Assignment |
Copy each line below that has "error".

Study material |
(** The append loop: on the first failure that key and the remaining ones are kept. *)
Fixpoint flushKeys (pending : gmap offsetFlushKey Z) (keys : list offsetFlushKey) (b : broker) :
    broker * gmap offsetFlushKey Z * option error :=
  match keys with
  | [] => (b, ∅, None)
  | k :: rest =>
    let off := default 0 (pending !! k) in
    match appendWALEntry (offsetEntry k off) b with
    | (b, Some err) =>
      (b, list_to_map ((fun k => (k, default 0 (pending !! k))) <$> (k :: rest)), Some err)
    | (b, None) => flushKeys pending rest b
    end
  end.

(** Merging what failed back into the pending offsets, keeping the larger of the two. *)
Definition mergePending (failed cur : gmap offsetFlushKey Z) : gmap offsetFlushKey Z :=
  map_fold queuePending cur failed.

(** The three phases of [flushPendingOffsets]; the broker's mutex is held in the first and
    the last only, so other operations can run between them. *)
Definition flushTake (b : broker) : broker * gmap offsetFlushKey Z :=
  (set_pendingOffsets ∅ b, pendingOffsets b).
Definition flushWrite (pending : gmap offsetFlushKey Z) (b : broker) :
    broker * gmap offsetFlushKey Z * option error :=
  flushKeys pending (merge_sort flushKey_le (order (dom pending))) b.
Definition flushRestore (failed : gmap offsetFlushKey Z) (b : broker) : broker :=
  set_pendingOffsets (mergePending failed (pendingOffsets b)) b.

Definition flushPendingOffsets (b : broker) : broker * option error :=
  if bool_decide (wal b = None) then (b, None)
  else if decide (pendingOffsets b = ∅) then (b, None)
  else
    let '(b, pending) := flushTake b in
    match flushWrite pending b with
    | (b, _, None) => (b, None)
    | (b, failed, Some err) => (flushRestore failed b, Some err)
    end.

(** [Close]: stop the flush loop (which flushes once more), then flush; only once. *)
Definition Close (b : broker) : broker * option error :=
  if closeOnce b then (b, None)
  else
    let b := set_closeOnce true b in
    let b := if offsetFlushRunning b then fst (flushPendingOffsets b) else b in
    flushPendingOffsets b.
End consume.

Answer space |
    broker * gmap offsetFlushKey Z * option error :=
    broker * gmap offsetFlushKey Z * option error :=
Definition flushPendingOffsets (b : broker) : broker * option error :=
Definition Close (b : broker) : broker * option error :=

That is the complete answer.